__YOUR OBJECTIVE__. Repeat the lines from the line with "bool_decide_false by done." to the line with "Definition dir_file : list" in the listing below, keeping both end lines and adding nothing.

__EXERCISE INPUT__.
#[export] Instance laws : GitConfigLaws.
Proof.
  split.
  - intros c. cbn. by rewrite bytes_pos_bytes, decode_encode.
  - intros c n s. cbn. rewrite <- by_name_has. destruct (existsb _ c); split; (done || congruence).
  - intros c n s id c'. cbn. intros [= <- <-]. split_and!.
    + rewrite existsb_app. cbn. unfold named at 2. cbn. by rewrite bool_decide_true, orb_true_r by done.
    + exists []. split; [|done]. rewrite by_name_app. cbn. by rewrite decide_True.
    + destruct (existsb _ c) eqn:E; [done|]. intros _ k. rewrite value_app. cbn. rewrite (value_none c n s k E).
      by destruct (named _ _ _).
    + intros n' Hn%lower_ne. split; [rewrite by_name_app; cbn; by rewrite decide_False, app_nil_r by done|].
      intros s' k. rewrite value_app. cbn. destruct (named n' s' _) eqn:E; [|done]. apply named_spec in E. cbn in E. congruence.
  - intros c n s id k v. cbn. destruct (existsb (named n s) c) eqn:E; [|done]. intros [= <-]. cbn.
    destruct (value_set_last n s k v c E) as (H1 & H2 & H3). split_and!.
    + rewrite (existsb_names n s _ c) by apply set_last_names. by rewrite E.
    + exact H1.
    + intros k' Hk%lower_ne. by apply H2.
    + intros l b Hl Hs. exists ((k, v) :: b). split_and!; [by apply by_name_set_last| |].
      * unfold assoc. cbn. by rewrite bool_decide_true.
      * intros k' Hk%lower_ne. unfold assoc. cbn. by rewrite bool_decide_false by done.
    + intros n' Hn%lower_ne. split; [by apply by_name_set_last_ne|]. intros s' k'. by apply H3.
  - intros c n s l b r. cbn. intros Hl H1 H2. assert (existsb (named n (Some s)) c = true) as ->.
    { apply by_name_has. rewrite Hl, fmap_app. set_solver. }
    destruct (by_name_filter c n (Some s)) as (F1 & F2 & F3). eexists. split; [done|]. split.
    + rewrite F1, Hl. assert (∀ m : list (option bytes * list (bytes * bytes)), Some s ∉ m.*1 →
        List.filter (λ e, negb (bool_decide (e.1 = Some s))) m = m) as Hm.
      { induction m as [|x m IH]; [done|]. cbn. intros Hx. rewrite bool_decide_false by set_solver. cbn. f_equal. apply IH. set_solver. }
      rewrite List.filter_app. cbn. rewrite bool_decide_true by done. cbn. by rewrite !Hm.
    + intros n' Hn%lower_ne. split; [by apply F2|]. intros s' k. by apply F3.
Qed.
End Sample.

(** ** Example: three configuration files *)

Definition local_file : list Sample.Section_ :=
  [((bs "core", None), [(bs "repositoryformatversion", bs "0"); (bs "bare", bs "false")])].
Definition dir_file : list Sample.Section_ := [((bs "user", None), [(bs "name", bs "dir")])].
Definition home_file : list Sample.Section_ := [((bs "user", None), [(bs "name", bs "home"); (bs "email", bs "m")])].

Definition sample_text (c : list Sample.Section_) : bytes := gitconfig_to_string (GitConfigCrate := Sample.crate) c.
Definition sample_path : BitPath := bs "/r/.git/config".
Definition sample_config_dir : option BitPath := Some (bs "/h/.config").
Definition sample_home : option BitPath := Some (bs "/h").

Definition sample_files : Fs :=
  mk_Fs {[ sample_path := NFile 0; bs "/h/.config/git/config" := NFile 1; bs "/h/.gitconfig" := NFile 2; bs "/r/.git" := NDir ]}
    {[ 0%nat := mk_Inode (sample_text local_file) false; 1%nat := mk_Inode (sample_text dir_file) false;
       2%nat := mk_Inode (sample_text home_file) false ]} 3.

Definition sample_inner : BitConfigInner (Crate := Sample.crate) :=
  mk_BitConfigInner (mk_CoreConfig (Some 0) (Some false) None None) (mk_UserConfig (Some (bs "dir")) (Some (bs "m")))
    (mk_MergeConfig None) (mk_RemotesConfig ∅).
Definition sample_configured : Configured (Crate := Sample.crate) := mk_Configured sample_files sample_inner.

Lemma sample_config_file : config_file sample_config_dir sample_home sample_path sample_files.
Proof. exists 0%nat. split_and!; [done|by eexists|done|vm_decide]. Qed.

Lemma sample_up_to_date : up_to_date (Crate := Sample.crate) sample_config_dir sample_home sample_path sample_configured.
Proof. apply up_to_date_merged. vm_cast_no_check (eq_refl (Ok (E := BitGenericError) sample_inner)). Qed.

Lemma config_init_precedence_witness :
  ∃ inner, config_init (Crate := Sample.crate) sample_config_dir sample_home sample_path sample_files = (Ok inner, sample_files)
    ∧ name inner = Some (bs "dir") ∧ email inner = Some (bs "m").
Proof.
  destruct (config_init_precedence (Crate := Sample.crate) sample_config_dir sample_home sample_path sample_files
    [mk_BitConfigInner (mk_CoreConfig (Some 0) (Some false) None None) (mk_UserConfig None None) (mk_MergeConfig None) (mk_RemotesConfig ∅);
     mk_BitConfigInner (mk_CoreConfig None None None None) (mk_UserConfig (Some (bs "dir")) None) (mk_MergeConfig None) (mk_RemotesConfig ∅);
     mk_BitConfigInner (mk_CoreConfig None None None None) (mk_UserConfig (Some (bs "home")) (Some (bs "m"))) (mk_MergeConfig None) (mk_RemotesConfig ∅)])
    as (inner & E & _ & _ & _ & _ & _ & En & Em & _).
  - change (List.filter (fs_exists sample_files) (config_paths sample_config_dir sample_home sample_path))
      with [sample_path; bs "/h/.config/git/config"; bs "/h/.gitconfig"].
    repeat constructor; rewrite config_open_eq; f_equal; vm_compute; reflexivity.
  - exists inner. split_and!; [exact E|exact En|exact Em].
Defined.

Definition sample_name : bytes := bs "origin".
Definition sample_url : bytes := bs "git@h:r".

Lemma add_remote_correct_witness :
  ∃ fs', let c' := mk_Configured (Crate := Sample.crate) fs'
      (set_remote sample_name (mk_RemoteConfig (Crate := Sample.crate) sample_url (default_fetch_for_remote sample_name)) sample_inner) in
    add_remote (Crate := Sample.crate) sample_config_dir sample_home sample_path sample_name sample_url sample_configured = (Ok tt, c').
Proof.
  pose proof (add_remote_correct (Laws := Sample.laws) sample_config_dir sample_home sample_path sample_configured
    (sample_text local_file) local_file sample_name sample_url sample_url sample_config_file eq_refl ltac:(vm_compute; reflexivity)
    sample_up_to_date eq_refl eq_refl eq_refl) as H.
  rewrite decide_False in H by (vm_compute; intros ?%elem_of_nil; done). destruct H as (fs' & E & _). by exists fs'.
Defined.

Lemma remove_remote_undoes_add_witness : ∃ c' fs'',
  add_remote (Crate := Sample.crate) sample_config_dir sample_home sample_path sample_name sample_url sample_configured = (Ok tt, c')
  ∧ remove_remote (Crate := Sample.crate) sample_config_dir sample_home sample_path sample_name c' = (Ok tt, mk_Configured fs'' sample_inner).
Proof.
  destruct (add_remote (Crate := Sample.crate) sample_config_dir sample_home sample_path sample_name sample_url sample_configured)
    as [r c'] eqn:E.
  assert (r = Ok tt) as ->.
  { transitivity (fst (add_remote (Crate := Sample.crate) sample_config_dir sample_home sample_path sample_name sample_url sample_configured));
      [by rewrite E|by vm_compute]. }
  exists c'. destruct (remove_remote_undoes_add (Laws := Sample.laws) sample_config_dir sample_home sample_path sample_configured
    (sample_text local_file) local_file sample_name sample_url sample_url c' sample_config_file eq_refl ltac:(vm_compute; reflexivity)
    sample_up_to_date eq_refl eq_refl eq_refl E) as (fs'' & Er & _).
  exists fs''. split; [done|exact Er].
Defined.

Lemma unparsed_boolean_sticks_witness : ∃ fs',
  config_set (Crate := Sample.crate) sample_config_dir sample_home sample_path (bs "core") (bs "bare") (bs "maybe") sample_configured
    = (Panic, mk_Configured fs' sample_inner)
  ∧ config_init (Crate := Sample.crate) sample_config_dir sample_home sample_path fs' = (Panic, fs').
Proof.
  apply (unparsed_boolean_sticks (Laws := Sample.laws) sample_config_dir sample_home sample_path sample_configured
    (sample_text local_file) local_file (bs "maybe") sample_config_file eq_refl ltac:(vm_compute; reflexivity) sample_up_to_date eq_refl).
Defined.
(** The values in [.git/config] are written into the file that was empty. *)
Lemma set_core_done : ∃ fs' inner',
  set_core config_dir home_dir cfg (mk_Configured (fs_files w fs) inner0) = (Ok tt, mk_Configured fs' inner')
  ∧ names fs' = names (fs_files w fs)
  ∧ merged fs' (config_paths config_dir home_dir cfg) inner_default = Ok inner'
  ∧ repositoryformatversion inner' = Some 0 ∧ bare inner' = Some false ∧ filemode inner' = true
  ∧ fs_read fs' (path_child gd (bs "HEAD")) = Some HEAD_MASTER.
Proof.
  destruct fs_files_cfg as [En Ei]. destruct (set_core_ok g0 cfg Hempty) as (g' & Ef & Eg).
  destruct (merged_any (fs_files w fs) others inner_default (config_merge inner_default new_local) inner0) as [inner' Em].
  { rewrite (global_made _ _ (files_made w fs)). apply global_merged. }
  destruct (with_raw_ok config_dir home_dir cfg core_values (mk_Configured (fs_files w fs) inner0) [] tt inner' fs_files_config)
    with (g := g0) (g' := g') as (fs' & Ew & _ & _ & Em' & Hn & Hframe).
  { unfold fs_read, fs_file. cbn [cfg_fs]. by rewrite En, Ei. }
  { apply Hempty. }
  { exact Ef. }
  { rewrite Eg. exact Em. }
  exists fs', inner'. split_and!; [exact Ew|exact Hn|exact Em'| | | |].
  - eapply (merged_keeps (cc_repositoryformatversion ∘ core)); [intros; apply option_merge_eq| |exact Em]; by cbv.
  - eapply (merged_keeps (cc_bare ∘ core)); [intros; apply option_merge_eq| |exact Em]; by cbv.
  - assert ((cc_filemode ∘ core) inner' = Some true) as E.
    { eapply merged_keeps; [intros; apply option_merge_eq| |exact Em]; by cbv. }
    unfold filemode. cbn in E. by rewrite E.
  - rewrite Hframe.
    + unfold fs_read, fs_file, fs_files. cbn [cfg_fs names inodes with_file next_ino].
      rewrite lookup_insert_ne by (unfold path_child; intros E; apply app_inv_head in E; done).
      rewrite lookup_insert_eq. rewrite lookup_insert_ne by lia. by rewrite lookup_insert_eq.
    + cbn [cfg_fs]. rewrite En. unfold fs_files. cbn [names with_file next_ino].
      rewrite lookup_insert_ne by (unfold path_child; intros E; apply app_inv_head in E; done).
      rewrite lookup_insert_eq. intros [=]. lia.
Qed.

__REPLY__.
      * intros k' Hk%lower_ne. unfold assoc. cbn. by rewrite bool_decide_false by done.
    + intros n' Hn%lower_ne. split; [by apply by_name_set_last_ne|]. intros s' k'. by apply H3.
  - intros c n s l b r. cbn. intros Hl H1 H2. assert (existsb (named n (Some s)) c = true) as ->.
    { apply by_name_has. rewrite Hl, fmap_app. set_solver. }
    destruct (by_name_filter c n (Some s)) as (F1 & F2 & F3). eexists. split; [done|]. split.
    + rewrite F1, Hl. assert (∀ m : list (option bytes * list (bytes * bytes)), Some s ∉ m.*1 →
        List.filter (λ e, negb (bool_decide (e.1 = Some s))) m = m) as Hm.
      { induction m as [|x m IH]; [done|]. cbn. intros Hx. rewrite bool_decide_false by set_solver. cbn. f_equal. apply IH. set_solver. }
      rewrite List.filter_app. cbn. rewrite bool_decide_true by done. cbn. by rewrite !Hm.
    + intros n' Hn%lower_ne. split; [by apply F2|]. intros s' k. by apply F3.
Qed.
End Sample.

(** ** Example: three configuration files *)

Definition local_file : list Sample.Section_ :=
  [((bs "core", None), [(bs "repositoryformatversion", bs "0"); (bs "bare", bs "false")])].
Definition dir_file : list Sample.Section_ := [((bs "user", None), [(bs "name", bs "dir")])].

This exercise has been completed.